Obtaining (additional) certificates in the background at startup?

MarcelWaldvogel commented 3 years ago

After adding some domains to DOMAINS, it can take quite some time until the new certificates are available and normal operation starts (or resumes, if you did a restart after changing DOMAINS).

Would it be possible to do the ACME requests while nginx is already serving the remainder of the domains? Where would be a good place to add this?

It seems that just backgrounding this and the running /bin/reconfig or /bin/renew does not work. (At least it did not work for me when https-portal started up with one certificate missing, as the DNS entry was not yet available. Running the cron job did cause the new certificate to be generated, but nginx configuration did not switch to the Let's Encrypt certificate. (I did not investigate thoroughly then, so maybe I just did something wrong.))

SteveLTN commented 3 years ago

It's a complex task. I tried it once but couldn't manage to do it without breaking other things.

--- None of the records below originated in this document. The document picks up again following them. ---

(** ** Lemmas: the parser stops with an answer *)
Section termination.
Context `{Double} (text_ : list ascii).
Abbreviation left_of st := (length (rem text_ st)).
Definition answers (r : option (CompileResult * Parser)) (n : nat) : Prop :=
  exists c st', r = Some (c, st') /\ (left_of st' <= n)%nat.
Lemma signs_total fuel negative st :
  (left_of st < fuel)%nat ->
  exists b st', signs text_ fuel negative st = Some (b, st') /\ (left_of st' <= left_of st)%nat.
Proof.
  revert negative st. induction fuel as [|fuel IH]; intros negative st Hf; [lia|]. cbn [signs].
  destruct (Consume_cases text_ "-" st) as [(m & st' & E & -> & Hr & _)|[_ ->]].
  { apply skip_cons_length in E. destruct (IH (negb negative) st') as (b & st2 & -> & Hl); [rewrite Hr; lia|].
    exists b, st2. rewrite Hr in Hl. split; [done|lia]. }
  destruct (Consume_cases text_ "+" (SkipWhitespace text_ st)) as [(m & st' & E & -> & Hr & _)|[_ ->]].
  - rewrite rem_skip, skip_idem in E. apply skip_cons_length in E.
    destruct (IH negative st') as (b & st2 & -> & Hl); [rewrite Hr; lia|].
    exists b, st2. rewrite Hr in Hl. split; [done|lia].
  - eexists _, _. split; [done|]. rewrite !rem_skip, skip_idem. apply skip_length.
Qed.
Lemma number_answers st : answers (Some (number text_ st)) (left_of st).
Proof.
  unfold number, answers. rewrite peek_skip. pose proof (skip_length (rem text_ st)) as Hs.
  destruct (skip (rem text_ st)) as [|c m] eqn:E; cbn [head].
  { eexists _, _. split; [done|]. rewrite rem_skip, E. cbn. lia. }
  destruct (digit_or_point c); cbn [negb].
  - destruct (from_chars _) as [[v n]|]; [|eexists _, _; split; [done|]; rewrite rem_skip, E; done].
    cbv zeta. destruct (Finite v) as [w|e]; eexists _, _; (split; [done|]).
    + change (left_of (advance (SkipWhitespace text_ st) n) <= left_of st)%nat.
      rewrite rem_advance, rem_skip, length_drop, E. lia.
    + rewrite rem_advance, rem_skip, length_drop, E. lia.
  - eexists _, _. split; [done|]. rewrite rem_skip, E. done.
Qed.
Lemma left_push st i : left_of (push st i) = left_of st.
Proof. done. Qed.
Lemma left_nesting st n : left_of (set_nesting st n) = left_of st.
Proof. done. Qed.
Lemma Binary_left op l r st : left_of (snd (Binary op l r st)) = left_of st.
Proof. unfold Binary. by destruct l as [l|], r as [r|]; [destruct (Apply op l r)|..]. Qed.
Lemma answers_le r n m : answers r n -> (n <= m)%nat -> answers r m.
Proof. intros (c & st' & -> & Hl) Hnm. exists c, st'. split; [done|lia]. Qed.
(** The next operator's operand starts at least one character further on. *)
Lemma left_operator st c m :
  skip (rem text_ st) = c :: m -> (left_of (advance (SkipWhitespace text_ st) 1) < left_of st)%nat.
Proof. intros E. rewrite rem_advance, rem_skip, E. cbn. by apply skip_cons_length in E. Qed.
Lemma left_skip st : (left_of (SkipWhitespace text_ st) <= left_of st)%nat.
Proof. rewrite rem_skip. apply skip_length. Qed.
(** With [4 * n + k] fuel for [n] characters, a call answers. *)
Definition total (k : nat) (f : Parser -> option (CompileResult * Parser)) (fuel : nat) : Prop :=
  forall st, (4 * left_of st + k <= fuel)%nat -> answers (f st) (left_of st).
Section total_steps.
Context (fuel : nat).
Context (IHs : total 4 (Sum text_ fuel) fuel) (IHsl : forall l, total 1 (sum_loop text_ fuel l) fuel)
  (IHp : total 3 (Product text_ fuel) fuel) (IHpl : forall l, total 1 (product_loop text_ fuel l) fuel)
  (IHu : total 2 (Unary text_ fuel) fuel) (IHpr : total 1 (Primary text_ fuel) fuel).
Lemma Sum_total : total 4 (Sum text_ (S fuel)) (S fuel).
Proof.
  intros st Hf. descend. destruct (IHp st ltac:(lia)) as (c & st' & -> & Hl).
  apply (answers_le _ (left_of st')); [apply IHsl; lia|done].
Qed.
Lemma sum_loop_total : forall l, total 1 (sum_loop text_ (S fuel) l) (S fuel).
Proof.
  intros l st Hf. descend. destruct l as [l|e]; [|by eexists _, _]. cbv zeta. rewrite peek_skip.
  pose proof (left_skip st) as Hsk. destruct (skip (rem text_ st)) as [|c m] eqn:E; cbn [head]; [by eexists _, _|].
  destruct (sum_operator c); cbn [negb]; [|by eexists _, _]. apply left_operator in E.
  destruct (IHp (advance (SkipWhitespace text_ st) 1) ltac:(lia)) as (r & st' & -> & Hl).
  destruct r as [r|e]; [|eexists _, _; split; [done|lia]]. pose proof (Binary_left c l r st') as Hb.
  destruct (Binary c l r st') as [l' st2]. cbn [snd] in Hb. apply (answers_le _ (left_of st2)); [apply IHsl; lia|lia].
Qed.
Lemma Product_total : total 3 (Product text_ (S fuel)) (S fuel).
Proof.
  intros st Hf. descend. destruct (IHu st ltac:(lia)) as (c & st' & -> & Hl).
  apply (answers_le _ (left_of st')); [apply IHpl; lia|done].
Qed.
Lemma product_loop_total : forall l, total 1 (product_loop text_ (S fuel) l) (S fuel).
Proof.
  intros l st Hf. descend. destruct l as [l|e]; [|by eexists _, _]. cbv zeta. rewrite peek_skip.
  pose proof (left_skip st) as Hsk. destruct (skip (rem text_ st)) as [|c m] eqn:E; cbn [head]; [by eexists _, _|].
  destruct (product_operator c); cbn [negb]; [|by eexists _, _]. apply left_operator in E.
  destruct (IHu (advance (SkipWhitespace text_ st) 1) ltac:(lia)) as (r & st' & -> & Hl).
  destruct r as [r|e]; [|eexists _, _; split; [done|lia]].
  destruct (_ && _); [eexists _, _; split; [done|lia]|]. pose proof (Binary_left c l r st') as Hb.
  destruct (Binary c l r st') as [l' st2]. cbn [snd] in Hb. apply (answers_le _ (left_of st2)); [apply IHpl; lia|lia].
Qed.
Lemma Unary_total : total 2 (Unary text_ (S fuel)) (S fuel).
Proof.
  intros st Hf. descend. destruct (signs_total fuel false st ltac:(lia)) as (b & st' & -> & Hl).
  destruct (IHpr st' ltac:(lia)) as (r & st2 & -> & Hl2). destruct r as [v|e], b; eexists _, _; (split; [done|]);
    rewrite ?left_push; lia.
Qed.
Lemma Primary_total : total 1 (Primary text_ (S fuel)) (S fuel).
Proof.
  intros st Hf. descend. destruct (Consume_cases text_ "(" st) as [(m & st' & E & -> & Hr & _)|[_ ->]].
  + apply skip_cons_length in E. rewrite <- Hr in E. destruct (_ <=? _)%nat; [eexists _, _; split; [done|lia]|].
    destruct (IHs (set_nesting st' (S (nesting_ st'))) ltac:(rewrite left_nesting; lia)) as (r & st2 & -> & Hl).
    rewrite left_nesting in Hl. destruct r as [v|e]; [|eexists _, _; split; [done|rewrite left_nesting; lia]].
    destruct (Consume_cases text_ ")" (set_nesting st2 (pred (nesting_ st2)))) as [(m2 & st3 & E2 & -> & Hr2 & _)|[_ ->]].
    * apply skip_cons_length in E2. rewrite left_nesting, <- Hr2 in E2. eexists _, _. split; [done|lia].
    * eexists _, _. split; [done|]. pose proof (left_skip (set_nesting st2 (pred (nesting_ st2)))) as H1.
      rewrite left_nesting in H1. lia.
  + destruct (Consume_cases text_ "x" (SkipWhitespace text_ st)) as [(m & st' & E & -> & Hr & _)|[_ ->]].
    * rewrite rem_skip, skip_idem in E. apply skip_cons_length in E. rewrite <- Hr in E.
      eexists _, _. split; [done|]. rewrite left_push. lia.
    * apply (answers_le _ _ _ (number_answers _)). rewrite !rem_skip, skip_idem. apply skip_length.
Qed.
End total_steps.
Lemma descent_total fuel :
  total 4 (Sum text_ fuel) fuel /\ (forall l, total 1 (sum_loop text_ fuel l) fuel)
  /\ total 3 (Product text_ fuel) fuel /\ (forall l, total 1 (product_loop text_ fuel l) fuel)
  /\ total 2 (Unary text_ fuel) fuel /\ total 1 (Primary text_ fuel) fuel.
Proof.
  induction fuel as [|fuel (IHs & IHsl & IHp & IHpl & IHu & IHpr)]; [unfold total; split_and!; intros; lia|].
  split_and!; [apply Sum_total|apply sum_loop_total|apply Product_total|apply product_loop_total|apply Unary_total
    |apply Primary_total]; done.
Qed.
Lemma Parser_Compile_total : exists r, Parser_Compile text_ = Some r.
Proof.
  unfold Parser_Compile.
  destruct (proj1 (descent_total (parse_fuel text_)) {| position_ := 0; nesting_ := 0; instructions_ := [] |})
    as (c & st & -> & _); [unfold parse_fuel, rem; cbn [position_]; rewrite drop_0; lia|]. destruct c; eauto.
Qed.
End termination.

One tricky thing is that I would like Nginx process to be managed by s6-overlay. So when it crashes, the whole docker container would crash as well, allowing it to be monitored/restarted. That means after the setup is done, it needs to stop its subprocess nginx, and let s6-overlay launch another instance of nginx.

If you look at the code here, the domains are signed one after another in setup phase. So are their configuration files. I image if we keep the configuration files in a data volume, they won't be dropped on next launch. However, errors from the previous sessions could live on and prevent the Nginx from starting all together, which could be problematic especially when we have code changes internally.

Therefore I once decided it was too tricky a thing to do.

MarcelWaldvogel commented 3 years ago

Thanks for the information. I'll try to have a look at it in the upcoming weeks, but can't promise anything. Maybe a good idea pops up…

SteveLTN commented 3 years ago

Thanks. Feel free to communicate with me early if you come up with any good ideas. On this subject I don't want to compromise other aspects such as upgrade-compatibility and bringing down the whole container when there are errors.

MarcelWaldvogel commented 3 years ago

upgrade-compatibility

I do not think that this will affect backward compatibility; i.e., anything that worked before should continue to work.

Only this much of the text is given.